Guy Consolmagno and Paul Mueller
DISCLAIMER: I've heard Brother Guy Consolmagno speak several times, and spoken with him very briefly.
In some ways I'm the wrong reader for this book. None of the science, and not much of the philosophy, is new to me. Even the specifically Catholic aspects of the dialogue are not entirely unfamiliar. Would You Baptize an Extraterrestrial? is genially written and unsophisticated, but I didn't find it terribly challenging.
In essence, WYBaE? is an extended riff on what Steven Jay Gould termed "Non-overlapping magisteria." Science explains some things. Religion explains some things. They don't explain the same things, but that doesn't invalidate either domain.

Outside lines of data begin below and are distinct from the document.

(** A group of entries sent as one part. *)
Definition chunk (g : list string) : Prop :=
  g <> [] /\ len (join (chr nl) g) <= max_length.

(** The update is a text message in a group or supergroup whose text
    contains the bot's handle, whatever the letter case. *)
Definition is_mention (env : Env) (u : Update) : Prop :=
  in_group (chat (message u)) = true /\
  truthy (text (message u)) = true /\
  mentions (bot_username env) (handle (text (message u))) = true.

(** The events of sending the parts of a long response. *)
Definition part_events (m : Message) (parts : list string) : list event :=
  flat_map (fun p => [EvReply (reply_of m p); EvSleep 1]) parts.

(** The log record that closes a successful response. *)
Definition tagged_log (m : Message) (tags : list string) : event :=
  EvLog INFO ("Tagged " +++ str_of_int (Z.of_nat (length tags))
              +++ " members in chat " +++ str_of_int (chat_id (chat m))).

(** Events that neither enter the tracker nor write the file. *)
Definition passive (e : event) : bool :=
  match e with
  | EvTrack | EvWrite _ => false
  | _ => true
  end.

(** A computation that leaves the file alone, only adds passive events to
    the trace, never lowers the call count, and raises a platform error
    only as the error of the last platform call it made. *)
Definition tame (env : Env) {A} (c : M A) : Prop :=
  forall w,
    fs (snd (c w)) = fs w /\
    api_calls w <= api_calls (snd (c w)) /\
    (exists evs, trace (snd (c w)) = trace w ++ evs /\
                 forallb passive evs = true) /\
    (forall e, fst (c w) = Raise (TelegramError e) ->
               api_calls w < api_calls (snd (c w)) /\
               fault env (pred (api_calls (snd (c w)))) = Some e).

(** Letter case, written from the words "differs only in letter case",
    to be compared with [lower]: the capital letters among the code points
    below 256, each 32 below its small letter. *)
Definition capital (c : ascii) : bool :=
  let n := N_of_ascii c in
  (((65 <=? n) && (n <=? 90))
   || ((192 <=? n) && (n <=? 222) && negb (n =? 215)))%N.

(** The same character, or the same letter in the other case. *)
Definition same_letter (a b : ascii) : Prop :=
  a = b \/
  (capital a = true /\ N_of_ascii b = (N_of_ascii a + 32)%N) \/
  (capital b = true /\ N_of_ascii a = (N_of_ascii b + 32)%N).

(** Two strings that differ at most in the case of their letters. *)
Inductive same_up_to_case : string -> string -> Prop :=
| same_empty : same_up_to_case "" ""
| same_String (a b : ascii) (s t : string) :
    same_letter a b -> same_up_to_case s t ->
    same_up_to_case (String a s) (String b t).

(* ------------------------------------------------------------------ *)
(** ** Sample data *)

Definition sample_registry : dict := [("123", ["alice"; "bob"; "carol"])].

Definition two_chats : dict :=
  [("123", ["alice"; "bob"; "carol"]); ("-1001", [])].

Definition dave_admin : ChatMember :=
  {| user := {| username := Some "dave"; is_bot := false |} |}.

Definition bot_admin (o : option string) : ChatMember :=
  {| user := {| username := o; is_bot := true |} |}.

Definition anonymous_admin : ChatMember :=
  {| user := {| username := None; is_bot := false |} |}.

Definition empty_world : World :=
  {| fs := None; api_calls := 0; trace := [] |}.

Definition sample_world : World :=
  {| fs := Some (Json.dumps sample_registry); api_calls := 0; trace := [] |}.

Definition sample_chat : Chat := {| chat_id := 123; chat_type := "group" |}.

Definition dan : User := {| username := Some "dan"; is_bot := false |}.

Definition sample_message (from : User) (txt : string) : Update :=
  {| message := {| chat := sample_chat; from_user := from; text := Some txt;
                   message_id := 7; message_thread_id := None;
                   is_topic_message := false |} |}.

Definition sample_env : Env :=
  {| bot_username := "mybot"; administrators := fun _ => [];
     fault := fun _ => None |}.

Definition admins_env : Env :=
  {| bot_username := "mybot";
     administrators :=
       fun _ => [dave_admin; bot_admin (Some "helperbot"); anonymous_admin];
     fault := fun _ => None |}.

Definition member_name (n : nat) : string :=
  "member_" +++ str_of_int (Z.of_nat n).

Definition many_members : list string := map member_name (seq 0 400).

Definition world_of (R : dict) : World :=
  {| fs := Some (Json.dumps R); api_calls := 0; trace := [] |}.

(** Four hundred members: a tag list of 4689 characters. *)
Definition crowded_registry : dict := [("123", many_members)].

Fixpoint replicate (n : nat) (c : ascii) : string :=
  match n with
  | 0 => ""
  | S k => String c (replicate k c)
  end.

(** A short handle and one of 4000 characters. *)
Definition long_registry : dict := [("123", ["a"; replicate 4000 "b"])].

(** Four hundred members and a handle that ends in a space. *)
Definition spaced_registry : dict := [("123", many_members ++ ["zed "])].

(** A platform on which every call fails. *)
Definition refusing_env : Env :=
  {| bot_username := "mybot"; administrators := fun _ => [];
     fault := fun _ => Some "Forbidden" |}.

(** A platform on which the first call alone fails. *)
Definition hiccup_env : Env :=
  {| bot_username := "mybot"; administrators := fun _ => [];
     fault := fun n => match n with 0 => Some "Timed out" | _ => None end |}.

(* ------------------------------------------------------------------ *)
(** ** Vocabulary for further properties *)

(** Every event a computation adds to the trace satisfies [P]. *)
Definition emits (P : event -> Prop) {A} (c : M A) : Prop :=
  forall w, exists evs, trace (snd (c w)) = trace w ++ evs /\ Forall P evs.

(** Events other than replies and administrator queries. *)
Definition plain (e : event) : Prop :=
  match e with
  | EvReply _ | EvAdmins _ => False
  | _ => True
  end.

(** A reply to message [m], on the thread of [m]; any other event. *)
Definition addressed (m : Message) (e : event) : Prop :=
  match e with
  | EvReply r =>
      reply_to_message_id r = message_id m /\
      reply_thread_id r
      = (if is_topic_message m then message_thread_id m else None)
  | _ => True
  end.

(** Any event but an administrator query. *)
Definition no_query (e : event) : Prop :=
  match e with
  | EvAdmins _ => False
  | _ => True
  end.

(** The packing loop on groups of entries: [(groups, g)] stands for the
    closed parts and the running part. *)
Definition group_step (st : list (list string) * list string) (tag : string)
    : list (list string) * list string :=
  let '(groups, g) := st in
  if (len (lines g) + len tag + 1 <=? max_length)%nat
  then (groups, g ++ [tag])
  else (groups ++ [g], [tag]).

(** The groups of entries a tag list is sent in. *)
Definition pack (tags : list string) : list (list string) :=
  let '(groups, g) := fold_left group_step tags ([], []) in
  if is_nil g then groups else groups ++ [g].

(** No group could have taken the first entry of the next one: with it,
    the part would have [max_length] characters or more. *)
Definition greedy (gs : list (list string)) : Prop :=
  forall i g t g',
    nth_error gs i = Some g -> nth_error gs (S i) = Some (t :: g') ->
    max_length <= len (join (chr nl) (g ++ [t])).

(** A group that makes a part of fewer than [max_length] characters. *)
Definition small (g : list string) : Prop :=
  g <> [] /\ len (join (chr nl) g) < max_length.

(** What the packing loop keeps true of the closed groups and the running
    one. *)
Definition pack_inv (groups : list (list string)) (g : list string) : Prop :=
  Forall fits g /\ len (lines g) <= max_length /\ Forall small groups /\
  (g = [] -> groups = []) /\ greedy (groups ++ [g]).

(** A printable ASCII character or a newline. *)
Definition printable (c : ascii) : bool :=
  let n := N_of_ascii c in
  (((32 <=? n) && (n <=? 126)) || (n =? 10))%N.

(** A string of printable ASCII characters and newlines. *)
Fixpoint ascii_only (s : string) : bool :=
  match s with
  | EmptyString => true
  | String c r => printable c && ascii_only r
  end.



(** An update as the registered handler receives it: [update.message] is
    [None] when the update is an edited message or a channel post. *)
Record RawUpdate : Type := { raw_message : option Message }.

(** How handling an update can fail: the attribute access on a missing
    message, or an exception that leaves [tag_all]. *)
Inductive failure : Type :=
| AttributeError
| Escaped (e : exn).

(** [tag_all] on a raw update: lines 55 and 56 read [update.message] and
    then [message.chat] without a test. *)
Definition tag_all_raw (env : Env) (r : RawUpdate) (w : World)
    : option failure * World :=
  match raw_message r with
  | None => (Some AttributeError, w)
  | Some m =>
      match tag_all env {| message := m |} w with
      | (Ret _, w') => (None, w')
      | (Raise e, w') => (Some (Escaped e), w')
      end
  end.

It's a familiar refrain, but it's not an entirely satisfying one. Both science and religion make some claims to universality. That is, most scientists would agree with the statement "Nothing is exempt from scientific inquiry," while theologists have historically been very clear that "Nothing is irrelevant to the Divine purpose."*
But some universalities are more universal than others.
The difference becomes clear in WYBaE? in the chapter "What Was the Star of Bethlehem?" The authors first discuss a variety of plausible astronomical hypotheses. When they turn to the religious side, they aver that the story of the Star doesn't have to be taken literally to be religiously meaningful. The Bible operates in many modes, including story-telling. Sometimes a good story is the best way to communicate a truth.
Fair enough. But they do not--they cannot--entertain some hypotheses that the scientist would consider equally plausible. Is it not possible that the episode of the Star, as written in Matthew, is no more nor less than a propaganda piece? That, in other words, it was either (a) a folk tale (or what we'd now call an urban legend) that eventually got written down, or (b) a conscious attempt to "sex up" the story?
Such things manifestly do occur. I certainly don't assert that they did occur in this case. As a matter of science, however, I'm free to suppose that they might have occurred. Brother Guy and Father Paul, for all their erudition, are prohibited ex cathedra from even considering these explanations. So they don't.
Still, the book is a quick yet searching overview of the interface between science and faith. I'd recommend it as an introduction for non-scientists who are interested in Catholic teaching on the subject. I wouldn't recommend it to religious fundamentalists, however, because the authors flatly state that the Bible is not meant to be taken literally; if that doesn't square with your beliefs, nothing in this book will sway you.